Ralph Kleins Buch zum Thema Piraten vor Somalia ergreift Partei für die, die nicht anderes können. Es schildert ausführlich die sozialen Verhältnisse in Somalia und die Clanstrukturen. Ausgepart bleiben jedoch Informationen über Hintermänner und Verbindungen zum islamistischen Terror.

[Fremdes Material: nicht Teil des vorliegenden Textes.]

(* ===== verification/BlockMerger.v ===== *)
(** * Merged blocks

    [relay/src/auctioneer/block_merger.rs]: the merged blocks of a slot, kept
    by the coinbase of the block each was built on, and the decision to serve
    one in place of the top bid. The cache it holds is the relay's shared one,
    so it is passed in and out. *)

From S2P Require Import Prelude Types Submission ApiError BidSorter Simulators LocalCache Payload.

(** ** Configuration *)

Record BlockMergingConfig := mkBlockMergingConfig {
  mc_is_enabled : bool;
  mc_max_merged_bid_age_ms : u64;
  mc_max_merged_bid_age_ms_by_builder : gmap string u64;
  mc_mark_all_txs_mergeable : bool;
  mc_serve_merged_headers : bool;
  mc_serve_merged_headers_allowlist : gset Pubkey;
  mc_merge_data_denylist : gset Pubkey
}.

(** [BlockMergingConfig::validate]. *)
Definition merging_config_valid (c : BlockMergingConfig) : bool :=
  negb (mc_mark_all_txs_mergeable c) || negb (mc_serve_merged_headers c).

Definition max_merged_bid_age_ms_for (c : BlockMergingConfig) (builder_id : option string) : u64 :=
  default (mc_max_merged_bid_age_ms c)
    (builder_id ≫= λ id, mc_max_merged_bid_age_ms_by_builder c !! id).

Definition is_merge_data_denied (c : BlockMergingConfig) (builder : Pubkey) : bool :=
  bool_decide (builder ∈ mc_merge_data_denylist c).

(** ** State *)

Record BestMergedBlock := mkBestMergedBlock {
  bm_base_block_receive_ns : u64;
  bm_max_merged_bid_age_ms : u64;
  bm_bid : PayloadEntry
}.

Record BlockMerger := mkBlockMerger {
  bk_curr_bid_slot : u64;
  bk_best_merged_blocks : gmap Address BestMergedBlock;
  bk_flagged_payment_tx_only_blocks : gset B256
}.
#[export] Instance eta_BlockMerger : Eta BlockMerger := λ r,
  mkBlockMerger (bk_curr_bid_slot r) (bk_best_merged_blocks r)
    (bk_flagged_payment_tx_only_blocks r).

Definition block_merger_new (curr_bid_slot : u64) : BlockMerger :=
  mkBlockMerger curr_bid_slot ∅ ∅.

Definition merger_on_new_slot (bid_slot : u64) (_ : BlockMerger) : BlockMerger :=
  mkBlockMerger bid_slot ∅ ∅.

Inductive PayloadMergingError := MergedPayloadNotValuable (original merged : U256).

(** ** Decisions *)

(** Saturating subtraction on unsigned integers. *)
Definition saturating_sub (x y : Z) : Z := Z.max 0 (x - y).

Definition merged_bid_higher (merged_bid original_bid : PayloadEntry)
    (base_block_receive_ns original_bid_receive_ns max_merged_bid_age_ms : u64) : bool :=
  let base_lag_ms := saturating_sub original_bid_receive_ns base_block_receive_ns / 1000000 in
  if entry_value merged_bid <=? entry_value original_bid then false
  else negb (max_merged_bid_age_ms <? base_lag_ms).

Definition log_if_only_payment_tx_changed (original_txs merged_txs : list Bytes) : bool :=
  match length original_txs with
  | O => false
  | S payment_tx_index =>
      if Nat.leb (length merged_txs) payment_tx_index then false
      else
        bool_decide (take payment_tx_index original_txs = take payment_tx_index merged_txs) &&
        bool_decide (original_txs !! payment_tx_index ≠ merged_txs !! payment_tx_index)
  end.

Section merger.
Context `{HO : HashOrder} `{TH : TreeHash} `{BP : BlsPoints}.

Definition overall_best_merged_block_hash (m : BlockMerger) : option B256 :=
  (λ b, entry_block_hash (bm_bid b)) <$>
    max_by (λ x y, Z.compare (entry_value (bm_bid x)) (entry_value (bm_bid y)))
      (hash_values (bk_best_merged_blocks m)).

(** The bookkeeping of a header served to mev-boost. *)
Definition note_header_served (now_ns : u64) (bid : PayloadEntry) (m : BlockMerger)
    (c : LocalCache) : LocalCache :=
  let overall_best := overall_best_merged_block_hash m in
  let is_top_builder := bool_decide (overall_best = Some (entry_block_hash bid)) in
  let c1 := set_merged_block_header_served (entry_block_hash bid) now_ns is_top_builder c in
  match overall_best with
  | Some h => if h =? entry_block_hash bid then c1
              else set_merged_block_header_served h now_ns false c1
  | None => c1
  end.

(** [BlockMerger::get_header]. *)
Definition merged_header (cfg : BlockMergingConfig) (now_ns : u64) (original_bid : PayloadEntry)
    (is_mev_boost : bool) (m : BlockMerger) (c : LocalCache)
    : option PayloadEntry * BlockMerger * LocalCache :=
  match bk_best_merged_blocks m !! ep_fee_recipient (execution_payload original_bid) with
  | None => (None, m, c)
  | Some entry =>
      let bid := bm_bid entry in
      let c1 := if is_mev_boost
                then set_merged_block_top_bid (entry_block_hash bid) (entry_value original_bid) c
                else c in
      match receive_ns original_bid with
      | None => (None, m, c1)
      | Some original_bid_receive_ns =>
          if negb (merged_bid_higher bid original_bid (bm_base_block_receive_ns entry)
                     original_bid_receive_ns (bm_max_merged_bid_age_ms entry))
          then
            if log_if_only_payment_tx_changed
                 (ep_transactions (execution_payload original_bid))
                 (ep_transactions (execution_payload bid))
            then (None, m <| bk_flagged_payment_tx_only_blocks ::=
                             λ s, {[entry_block_hash original_bid]} ∪ s |>, c1)
            else (None, m, c1)
          else if negb (entry_parent_hash bid =? entry_parent_hash original_bid)
          then (None, m, c1)
          else
            let c2 := if is_mev_boost then note_header_served now_ns bid m c1 else c1 in
            let allowlisted := bool_decide
              (pd_builder_pubkey (bid_data bid) ∈ mc_serve_merged_headers_allowlist cfg) in
            if negb allowlisted && negb (merged_headers_enabled c2) then (None, m, c2)
            else if ep_state_root (execution_payload bid) =? 0 then (None, m, c2)
            else (Some bid, m, c2)
      end
  end.
(* ===== verification/MergingTile.v ===== *)
(** * The relay's block merging tile

    [crates/relay/src/block_merging]: the connection to the merging builder,
    the slot, the submissions it forwards, and the merged blocks it takes back.
    Counters and metrics are left out, and so is the memo of transaction hashes,
    which only caches [keccak256]. *)

From S2P Require Import Prelude Types Submission Rlp MergeTrie MergeOrders MergeWire Hydration LocalCache Payload Simulators Housekeeper.

(** ** Blobs *)

Record BlobWithMetadata := mkBlobWithMetadata { bm_commitment : Z; bm_proofs : list Z; bm_blob : Z }.

(** [TxEnvelope::decode] with the blob hashes of the transaction, none for one
    that carries no blobs; [calculate_versioned_hash]; and the lengths of the
    three lists of the execution requests with their limits, and that of the
    withdrawals. *)
Class MergeCodecs := {
  tx_blob_hashes : Bytes → option (list B256);
  calculate_versioned_hash : Z → B256;
  request_lengths : Bytes → Z * Z * Z;
  max_requests : Z * Z * Z;
  max_withdrawals_per_payload : Z
}.

(** A decoded submission with its merging data. *)
Record DecodedSubmission := mkDecodedSubmission {
  dc_data : SubmissionData;
  dc_merging_data : option BlockMergingDataV2
}.

(** ** State *)

Record Conn := mkConn {
  cn_active : bool;
  cn_max_orders_per_slot : u32;
  cn_max_frame_bytes : u32;
  cn_orders_sent : gset B256;
  cn_builder_ahead : bool;
  cn_sent_txs : gset B256
}.
#[export] Instance eta_Conn : Eta Conn := λ r,
  mkConn (cn_active r) (cn_max_orders_per_slot r) (cn_max_frame_bytes r) (cn_orders_sent r)
    (cn_builder_ahead r) (cn_sent_txs r).

Definition conn_default : Conn := mkConn false 0 0 ∅ false ∅.
Definition reset_slot (c : Conn) : Conn :=
  c <| cn_orders_sent := ∅ |> <| cn_sent_txs := ∅ |> <| cn_builder_ahead := false |>.
Definition conn_reset (c : Conn) : Conn := reset_slot (c <| cn_active := false |>).

(** The times of a forwarded block are those of its read and of its forward. *)
Record MergeSlot := mkMergeSlot {
  ms_bid_slot : u64;
  ms_slot_start : option SlotStartV1;
  ms_fee_recipient : option Address;
  ms_apply_blacklist : bool;
  ms_attrs : gmap B256 B256;
  ms_appendable : gset B256;
  ms_forwarded_ns : gmap B256 (u64 * u64);
  ms_merged_seen : gset B256;
  ms_replay_log : list nat;
  ms_order_txs : list OrderTxs;
  ms_tx_builders : gmap B256 (list Pubkey)
}.
#[export] Instance eta_MergeSlot : Eta MergeSlot := λ r,
  mkMergeSlot (ms_bid_slot r) (ms_slot_start r) (ms_fee_recipient r) (ms_apply_blacklist r) (ms_attrs r)
    (ms_appendable r) (ms_forwarded_ns r) (ms_merged_seen r) (ms_replay_log r) (ms_order_txs r)
    (ms_tx_builders r).

Definition merge_slot_new (bid_slot : u64) : MergeSlot :=
  mkMergeSlot bid_slot None None false ∅ ∅ ∅ ∅ [] [] ∅.

(** A response with the fields that only feed the stored record. *)
Record MergeAccepted := mkMergeAccepted {
  ma_response : BlockMergeResponse;
  ma_tx_builders : list (B256 * Pubkey);
  ma_base_read_ns : u64;
  ma_accept_ns : u64
}.

Abbreviation Token := Z (only parsing).

Record MergingTile := mkMergingTile {
  tl_token : option Token;
  tl_conn : Conn;
  tl_slot : MergeSlot;
  tl_hydration_cache : HydrationCache;
  tl_blob_sidecars : gmap B256 BlobWithMetadata;
  tl_ping_nonce : u64;
  tl_merged_blocks : list MergeAccepted;
  tl_to_disconnect : list Token;
  tl_to_register : list Token;
  tl_handshaken : list Token;
  tl_pongs : list (Token * u64);
  tl_rejects : list (Token * RejectV1);
  tl_response_ids : list nat
}.
#[export] Instance eta_MergingTile : Eta MergingTile := λ r,
  mkMergingTile (tl_token r) (tl_conn r) (tl_slot r) (tl_hydration_cache r) (tl_blob_sidecars r)
    (tl_ping_nonce r) (tl_merged_blocks r) (tl_to_disconnect r) (tl_to_register r) (tl_handshaken r)
    (tl_pongs r) (tl_rejects r) (tl_response_ids r).

Definition merging_tile_new : MergingTile :=
  mkMergingTile None conn_default (merge_slot_new 0) hydration_cache_new ∅ 0 [] [] [] [] [] [] [].

(** Messages the relay sends; a send to a peer that is gone is dropped. *)
Inductive RelayMsg :=
| MsgRegistration (m : MergerRegistrationV1)
| MsgRelayConfig (c : RelayConfigV1)
| MsgSlotStart (m : SlotStartV1)
| MsgMergeableBlock (m : MergeableBlockV1)
| MsgPing (nonce : u64)
| MsgPong (nonce : u64).

(** [TileWithheld] marks the early returns of [forward_decoded] with the block
    that is not sent; it is no effect of the code. *)
Inductive TileOutput :=
| TileSend (token : Token) (m : RelayMsg)
| TileWithheld (m : MergeableBlockV1)
| TileDisconnect (token : Token)
| TileMergedBlock (response_id : nat).

Inductive NetEvent :=
| NetAccepted
| NetConnected (token : Token)
| NetDisconnected (token : Token)
| NetMessage (token : Token) (payload : Bytes).

(** The configuration: relay id, registration key and relay config message. *)
Record TileConfig := mkTileConfig { tc_relay_id : Bytes; tc_api_key : Z; tc_relay_config : RelayConfigV1 }.

(** What a turn reads from outside: the switch, the clock, the blob limit and
    the decoded submissions, which the auctioneer clears. *)
Record TileEnv := mkTileEnv {
  te_enabled : bool;
  te_now : u64;
  te_max_blobs_per_block : Z;
  te_decoded : nat → option DecodedSubmission
}.

Section tile.
Context `{FX : FxHasher} `{ES : EthSpec} `{TH : TreeHash} `{HO : HashOrder} {KE : Keccak} {CO : MergeCodecs}
  {MC : MergingCodec}.
Abbreviation Tile := (Comp MergingTile TileOutput) (only parsing).

(** ** Merged blocks *)

Definition payload_from_v3 (v3 : ExecutionPayload) : option ExecutionPayload :=
  if max_transactions_per_payload <? len (ep_transactions v3) then None
  else if max_withdrawals_per_payload <? len (ep_withdrawals v3) then None
  else Some v3.

Definition requests_from_v4 (v4 : Bytes) : option Bytes :=
  let '(deposits, withdrawals, consolidations) := request_lengths v4 in
  let '(max_deposits, max_withdrawals, max_consolidations) := max_requests in
  if max_deposits <? deposits then None
  else if max_withdrawals <? withdrawals then None
  else if max_consolidations <? consolidations then None
  else Some v4.

(** [push_blob] fails on a full list of commitments. *)
Definition push_blob (b : BlobsBundle) (s : BlobWithMetadata) : option BlobsBundle :=
  if len (bb_commitments b) <? max_blob_commitments_per_block
  then Some (mkBlobsBundle (bb_commitments b ++ [bm_commitment s]) (bb_proofs b ++ bm_proofs s)
               (bb_blobs b ++ [bm_blob s]))
  else None.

Von Henry Bernhard | 22.10.2012
    Der Essay nimmt primär die Perspektive der piratischen Subjekte ein. An den somalischen Piraten interessiert mich vor allem die Gesellschaftlichkeit, aus der sie stammen und die sie trägt. Ich will zunächst einmal wissen, was die westlichen Medien verbergen, was da also wirklich los ist, und ich will die Piraten und ihre Motive verstehen. Was sind das für Leute? Warum tun die das? Was machen sie mit den Millionen Dollar, die sie an Lösegeldern pro Jahr einnehmen? Welche Auswirkungen hat die Piraterie auf die Sozialstrukturen, aus denen die Piraten hervorgehen? Könnte man die Piraterie nicht auch als Reaktion auf unvorstellbar miese Lebensbedingungen begreifen, als eine Art sozialen Banditentums, ohne sie dabei gleich zu romantisieren?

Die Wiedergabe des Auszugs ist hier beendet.